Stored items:
--- START ---

Lemma plain_turn pre b t d : plain_byte b = true -> block_step (pre ++ b :: t) (length pre, d) = inl (length pre + 1, d).
Proof. intros (E1 & E2 & E3 & E4 & E5)%plain_byte_spec. split_tests. by rewrite E1, E2, E3, E4, E5. Qed.

Lemma lone_turn pre a b t d : a = #c"(" \/ a = #c"*" \/ a = 64%N -> plain_byte b = true -> (a = #c"*" -> b <> #c")") ->
  block_step (pre ++ a :: b :: t) (length pre, d) = inl (length pre + 1, d).
Proof.
  intros Ha (E1 & E2 & E3 & E4 & E5)%plain_byte_spec Hp. split_tests. rewrite E2, E3.
  destruct Ha as [->|[->| ->]]; cbn; try done. by rewrite (proj2 (N.eqb_neq b 41) (Hp eq_refl)).
Qed.

Lemma char_turn pre b t d : (b < 128)%N -> existsb (N.eqb b) [BACKSLASH; LF; CR; 9; 8]%N = false ->
  block_step (pre ++ APOS :: b :: APOS :: t) (length pre, d) = inl (length pre + 3, d).
Proof.
  intros Hb Hx. split_tests. byte_tests. unfold match_char_literal.
  replace (drop (length pre + 1) (pre ++ APOS :: b :: APOS :: t)) with (b :: APOS :: t)
    by (by rewrite <- drop_drop, drop_app_length).
  assert (E : at_is (b :: APOS :: t) 0 BACKSLASH = false) by (cbn in Hx |- *; by apply orb_false_elim in Hx as [? _]).
  rewrite E. cbn [lookup list_lookup mbind option_bind]. unfold utf8_char_len. rewrite (proj2 (N.ltb_lt _ _) Hb).
  cbn [option_bind]. change (at_is (b :: APOS :: t) 1 APOS) with true. cbn [length Nat.ltb Nat.leb Nat.add negb orb Nat.eqb andb].
  rewrite Hx. cbn. f_equal. f_equal. lia.
Qed.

--- END ---

For each line in the records that holds "true", show that line as it stands.

Lemma plain_turn pre b t d : plain_byte b = true -> block_step (pre ++ b :: t) (length pre, d) = inl (length pre + 1, d).
Lemma lone_turn pre a b t d : a = #c"(" \/ a = #c"*" \/ a = 64%N -> plain_byte b = true -> (a = #c"*" -> b <> #c")") ->
  cbn [option_bind]. change (at_is (b :: APOS :: t) 1 APOS) with true. cbn [length Nat.ltb Nat.leb Nat.add negb orb Nat.eqb andb].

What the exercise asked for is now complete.